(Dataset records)
(** ** Totals of tiers *)

Section Schema.
Context `{Collation} (schema : BillingUsageSchema) (Hschema : schema_ok schema).
Context (sample : list (jstr * TaskFact)).
Abbreviation numberFields := (getTaskNumberFields (Some schema)).

(** The sample has a quantity for every number field, finite and without a
    sign, and no number that is not finite. *)
Record sample_ok : Prop := {
  sk_quantities : Forall (fun e => exists q, assoc (fst e) sample = Some (FactNum q) /\ unsigned q) numberFields;
  sk_finite : sample_finite sample;
}.

Definition quantity (field : jstr) : f64 := fact_number sample field.

Definition field_amount (price : jstr -> f64) (e : jstr * BillingUsageFieldSchema) : f64 :=
  amount_of (token_unit (Some schema) (fst e)) (quantity (fst e)) (price (fst e)).

(** What a tier charges: its constant and the amounts of its fields. *)
Definition tier_total (tier : TaskTier) : f64 :=
  foldl fadd (tk_constant tier) (field_amount (price_at tier) <$> numberFields).

Hypothesis Hsample : sample_ok.

Lemma field_quantity e : e ∈ numberFields ->
  assoc (fst e) sample = Some (FactNum (quantity (fst e))) /\ is_finite (quantity (fst e)) = true /\ unsigned (quantity (fst e)).
Proof using Hsample.
  intros He. pose proof (sk_quantities Hsample) as Hq. rewrite Forall_forall in Hq. destruct (Hq e He) as (q & Ha & Hu).
  unfold quantity, fact_number. rewrite Ha. split_and!; [done|by eapply (sk_finite Hsample)|done].
Qed.

Lemma scaled_unsigned (token : bool) q p : unsigned q -> unsigned p -> unsigned (amount_of token q p).
Proof. intros Hq Hp. unfold amount_of. destruct token; [apply unsigned_div; [|done]|]; by apply unsigned_mul. Qed.

Lemma form_unsigned x : form_number x -> unsigned x.
Proof. by intros (_ & _ & _ & Hx & _). Qed.

Lemma unit_flag e : e ∈ numberFields -> token_unit (Some schema) (fst e) = bool_decide (uf_unit (snd e) = Some UStoken).
Proof using Hschema.
  intros (Ha & Hn)%(number_field schema Hschema). unfold token_unit. cbn [mbind option_bind]. rewrite Ha. cbn [mbind option_bind].
  unfold is_number_field in Hn. by destruct (uf_unit (snd e)) as [[]|].
Qed.

Section Tier.
Context (tier : TaskTier).
Hypothesis Hnumbers : numbers_ok numberFields tier.

Lemma amount_unsigned e : e ∈ numberFields -> unsigned (field_amount (price_at tier) e).
Proof using Hsample Hnumbers.
  intros He. apply scaled_unsigned; [by apply field_quantity|]. apply form_unsigned.
  destruct Hnumbers as [_ Hp]. rewrite Forall_forall in Hp. by apply Hp.
Qed.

Work required: Search the records above for "Hschema" and copy every line that has it.

Expected answer:
Context `{Collation} (schema : BillingUsageSchema) (Hschema : schema_ok schema).
Proof using Hschema.
  intros (Ha & Hn)%(number_field schema Hschema). unfold token_unit. cbn [mbind option_bind]. rewrite Ha. cbn [mbind option_bind].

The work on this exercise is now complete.